WHAT YOU WILL DO
Copy out all of the data exactly as it appears.

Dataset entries
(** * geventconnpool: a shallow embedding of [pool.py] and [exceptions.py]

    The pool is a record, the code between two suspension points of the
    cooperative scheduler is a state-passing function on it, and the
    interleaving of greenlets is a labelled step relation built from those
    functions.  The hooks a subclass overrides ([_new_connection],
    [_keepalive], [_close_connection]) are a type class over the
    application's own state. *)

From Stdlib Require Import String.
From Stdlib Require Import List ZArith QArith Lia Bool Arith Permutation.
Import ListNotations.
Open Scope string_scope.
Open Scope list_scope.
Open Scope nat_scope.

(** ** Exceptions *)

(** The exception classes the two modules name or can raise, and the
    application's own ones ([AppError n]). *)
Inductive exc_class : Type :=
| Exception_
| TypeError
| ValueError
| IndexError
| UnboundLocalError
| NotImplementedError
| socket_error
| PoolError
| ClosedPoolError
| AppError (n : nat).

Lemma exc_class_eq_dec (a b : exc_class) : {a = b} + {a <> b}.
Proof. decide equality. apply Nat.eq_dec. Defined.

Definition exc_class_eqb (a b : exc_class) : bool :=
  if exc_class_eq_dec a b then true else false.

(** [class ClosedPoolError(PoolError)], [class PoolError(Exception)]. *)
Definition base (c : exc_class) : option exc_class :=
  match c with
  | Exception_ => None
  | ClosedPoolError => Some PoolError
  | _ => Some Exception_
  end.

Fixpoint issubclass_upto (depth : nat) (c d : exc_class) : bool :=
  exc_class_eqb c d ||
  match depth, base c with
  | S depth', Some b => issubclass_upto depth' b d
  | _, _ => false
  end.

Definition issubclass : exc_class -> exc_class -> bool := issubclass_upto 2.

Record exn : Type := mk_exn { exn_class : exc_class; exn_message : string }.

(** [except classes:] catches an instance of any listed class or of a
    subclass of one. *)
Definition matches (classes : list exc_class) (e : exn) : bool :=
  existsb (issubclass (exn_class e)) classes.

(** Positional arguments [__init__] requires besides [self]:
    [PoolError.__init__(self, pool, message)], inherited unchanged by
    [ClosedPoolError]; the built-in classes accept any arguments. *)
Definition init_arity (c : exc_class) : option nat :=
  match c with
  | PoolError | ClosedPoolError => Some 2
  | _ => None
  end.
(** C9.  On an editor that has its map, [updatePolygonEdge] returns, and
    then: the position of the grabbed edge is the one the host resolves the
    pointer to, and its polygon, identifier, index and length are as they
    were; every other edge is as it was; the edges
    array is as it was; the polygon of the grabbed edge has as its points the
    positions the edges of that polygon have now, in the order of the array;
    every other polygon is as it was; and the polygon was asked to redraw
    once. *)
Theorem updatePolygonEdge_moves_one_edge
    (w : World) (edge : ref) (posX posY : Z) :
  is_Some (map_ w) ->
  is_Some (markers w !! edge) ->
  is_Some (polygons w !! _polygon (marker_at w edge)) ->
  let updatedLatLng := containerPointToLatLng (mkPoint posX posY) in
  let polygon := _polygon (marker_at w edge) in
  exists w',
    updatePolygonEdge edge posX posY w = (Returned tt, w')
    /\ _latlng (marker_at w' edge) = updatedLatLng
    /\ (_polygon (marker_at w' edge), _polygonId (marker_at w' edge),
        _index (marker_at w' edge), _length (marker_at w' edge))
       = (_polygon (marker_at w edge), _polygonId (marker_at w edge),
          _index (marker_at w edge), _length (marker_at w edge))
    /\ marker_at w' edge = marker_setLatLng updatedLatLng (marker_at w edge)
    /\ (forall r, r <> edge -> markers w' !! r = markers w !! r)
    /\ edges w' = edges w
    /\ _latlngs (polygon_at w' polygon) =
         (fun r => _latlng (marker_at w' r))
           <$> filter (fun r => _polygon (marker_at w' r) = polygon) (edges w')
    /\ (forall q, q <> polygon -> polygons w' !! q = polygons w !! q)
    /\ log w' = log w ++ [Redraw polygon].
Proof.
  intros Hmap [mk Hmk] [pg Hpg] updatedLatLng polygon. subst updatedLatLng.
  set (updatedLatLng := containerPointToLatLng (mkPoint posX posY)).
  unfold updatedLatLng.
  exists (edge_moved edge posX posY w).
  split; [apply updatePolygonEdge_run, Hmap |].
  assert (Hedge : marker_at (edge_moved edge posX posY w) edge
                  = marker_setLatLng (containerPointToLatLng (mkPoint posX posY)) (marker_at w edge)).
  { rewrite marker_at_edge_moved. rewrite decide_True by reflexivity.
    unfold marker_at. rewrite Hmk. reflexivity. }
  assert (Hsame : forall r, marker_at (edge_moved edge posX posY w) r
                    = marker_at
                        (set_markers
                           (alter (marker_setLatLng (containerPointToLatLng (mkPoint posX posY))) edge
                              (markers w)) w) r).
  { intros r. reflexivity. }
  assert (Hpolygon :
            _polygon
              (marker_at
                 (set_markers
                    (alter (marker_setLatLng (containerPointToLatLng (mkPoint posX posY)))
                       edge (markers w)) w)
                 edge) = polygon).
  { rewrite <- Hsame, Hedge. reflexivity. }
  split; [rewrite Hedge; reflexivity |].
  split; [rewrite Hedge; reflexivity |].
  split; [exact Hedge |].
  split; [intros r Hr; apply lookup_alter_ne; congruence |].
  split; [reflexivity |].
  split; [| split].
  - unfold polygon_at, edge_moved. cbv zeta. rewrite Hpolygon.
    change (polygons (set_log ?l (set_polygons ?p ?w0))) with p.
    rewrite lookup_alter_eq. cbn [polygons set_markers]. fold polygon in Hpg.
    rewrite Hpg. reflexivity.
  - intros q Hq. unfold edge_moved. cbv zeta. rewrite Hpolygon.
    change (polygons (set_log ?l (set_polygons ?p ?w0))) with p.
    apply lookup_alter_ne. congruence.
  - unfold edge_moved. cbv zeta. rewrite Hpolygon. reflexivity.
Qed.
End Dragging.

EXERCISE OUTPUT
(** * geventconnpool: a shallow embedding of [pool.py] and [exceptions.py]

    The pool is a record, the code between two suspension points of the
    cooperative scheduler is a state-passing function on it, and the
    interleaving of greenlets is a labelled step relation built from those
    functions.  The hooks a subclass overrides ([_new_connection],
    [_keepalive], [_close_connection]) are a type class over the
    application's own state. *)

From Stdlib Require Import String.
From Stdlib Require Import List ZArith QArith Lia Bool Arith Permutation.
Import ListNotations.
Open Scope string_scope.
Open Scope list_scope.
Open Scope nat_scope.

(** ** Exceptions *)

(** The exception classes the two modules name or can raise, and the
    application's own ones ([AppError n]). *)
Inductive exc_class : Type :=
| Exception_
| TypeError
| ValueError
| IndexError
| UnboundLocalError
| NotImplementedError
| socket_error
| PoolError
| ClosedPoolError
| AppError (n : nat).

Lemma exc_class_eq_dec (a b : exc_class) : {a = b} + {a <> b}.
Proof. decide equality. apply Nat.eq_dec. Defined.

Definition exc_class_eqb (a b : exc_class) : bool :=
  if exc_class_eq_dec a b then true else false.

(** [class ClosedPoolError(PoolError)], [class PoolError(Exception)]. *)
Definition base (c : exc_class) : option exc_class :=
  match c with
  | Exception_ => None
  | ClosedPoolError => Some PoolError
  | _ => Some Exception_
  end.

Fixpoint issubclass_upto (depth : nat) (c d : exc_class) : bool :=
  exc_class_eqb c d ||
  match depth, base c with
  | S depth', Some b => issubclass_upto depth' b d
  | _, _ => false
  end.

Definition issubclass : exc_class -> exc_class -> bool := issubclass_upto 2.

Record exn : Type := mk_exn { exn_class : exc_class; exn_message : string }.

(** [except classes:] catches an instance of any listed class or of a
    subclass of one. *)
Definition matches (classes : list exc_class) (e : exn) : bool :=
  existsb (issubclass (exn_class e)) classes.

(** Positional arguments [__init__] requires besides [self]:
    [PoolError.__init__(self, pool, message)], inherited unchanged by
    [ClosedPoolError]; the built-in classes accept any arguments. *)
Definition init_arity (c : exc_class) : option nat :=
  match c with
  | PoolError | ClosedPoolError => Some 2
  | _ => None
  end.
(** C9.  On an editor that has its map, [updatePolygonEdge] returns, and
    then: the position of the grabbed edge is the one the host resolves the
    pointer to, and its polygon, identifier, index and length are as they
    were; every other edge is as it was; the edges
    array is as it was; the polygon of the grabbed edge has as its points the
    positions the edges of that polygon have now, in the order of the array;
    every other polygon is as it was; and the polygon was asked to redraw
    once. *)
Theorem updatePolygonEdge_moves_one_edge
    (w : World) (edge : ref) (posX posY : Z) :
  is_Some (map_ w) ->
  is_Some (markers w !! edge) ->
  is_Some (polygons w !! _polygon (marker_at w edge)) ->
  let updatedLatLng := containerPointToLatLng (mkPoint posX posY) in
  let polygon := _polygon (marker_at w edge) in
  exists w',
    updatePolygonEdge edge posX posY w = (Returned tt, w')
    /\ _latlng (marker_at w' edge) = updatedLatLng
    /\ (_polygon (marker_at w' edge), _polygonId (marker_at w' edge),
        _index (marker_at w' edge), _length (marker_at w' edge))
       = (_polygon (marker_at w edge), _polygonId (marker_at w edge),
          _index (marker_at w edge), _length (marker_at w edge))
    /\ marker_at w' edge = marker_setLatLng updatedLatLng (marker_at w edge)
    /\ (forall r, r <> edge -> markers w' !! r = markers w !! r)
    /\ edges w' = edges w
    /\ _latlngs (polygon_at w' polygon) =
         (fun r => _latlng (marker_at w' r))
           <$> filter (fun r => _polygon (marker_at w' r) = polygon) (edges w')
    /\ (forall q, q <> polygon -> polygons w' !! q = polygons w !! q)
    /\ log w' = log w ++ [Redraw polygon].
Proof.
  intros Hmap [mk Hmk] [pg Hpg] updatedLatLng polygon. subst updatedLatLng.
  set (updatedLatLng := containerPointToLatLng (mkPoint posX posY)).
  unfold updatedLatLng.
  exists (edge_moved edge posX posY w).
  split; [apply updatePolygonEdge_run, Hmap |].
  assert (Hedge : marker_at (edge_moved edge posX posY w) edge
                  = marker_setLatLng (containerPointToLatLng (mkPoint posX posY)) (marker_at w edge)).
  { rewrite marker_at_edge_moved. rewrite decide_True by reflexivity.
    unfold marker_at. rewrite Hmk. reflexivity. }
  assert (Hsame : forall r, marker_at (edge_moved edge posX posY w) r
                    = marker_at
                        (set_markers
                           (alter (marker_setLatLng (containerPointToLatLng (mkPoint posX posY))) edge
                              (markers w)) w) r).
  { intros r. reflexivity. }
  assert (Hpolygon :
            _polygon
              (marker_at
                 (set_markers
                    (alter (marker_setLatLng (containerPointToLatLng (mkPoint posX posY)))
                       edge (markers w)) w)
                 edge) = polygon).
  { rewrite <- Hsame, Hedge. reflexivity. }
  split; [rewrite Hedge; reflexivity |].
  split; [rewrite Hedge; reflexivity |].
  split; [exact Hedge |].
  split; [intros r Hr; apply lookup_alter_ne; congruence |].
  split; [reflexivity |].
  split; [| split].
  - unfold polygon_at, edge_moved. cbv zeta. rewrite Hpolygon.
    change (polygons (set_log ?l (set_polygons ?p ?w0))) with p.
    rewrite lookup_alter_eq. cbn [polygons set_markers]. fold polygon in Hpg.
    rewrite Hpg. reflexivity.
  - intros q Hq. unfold edge_moved. cbv zeta. rewrite Hpolygon.
    change (polygons (set_log ?l (set_polygons ?p ?w0))) with p.
    apply lookup_alter_ne. congruence.
  - unfold edge_moved. cbv zeta. rewrite Hpolygon. reflexivity.
Qed.
End Dragging.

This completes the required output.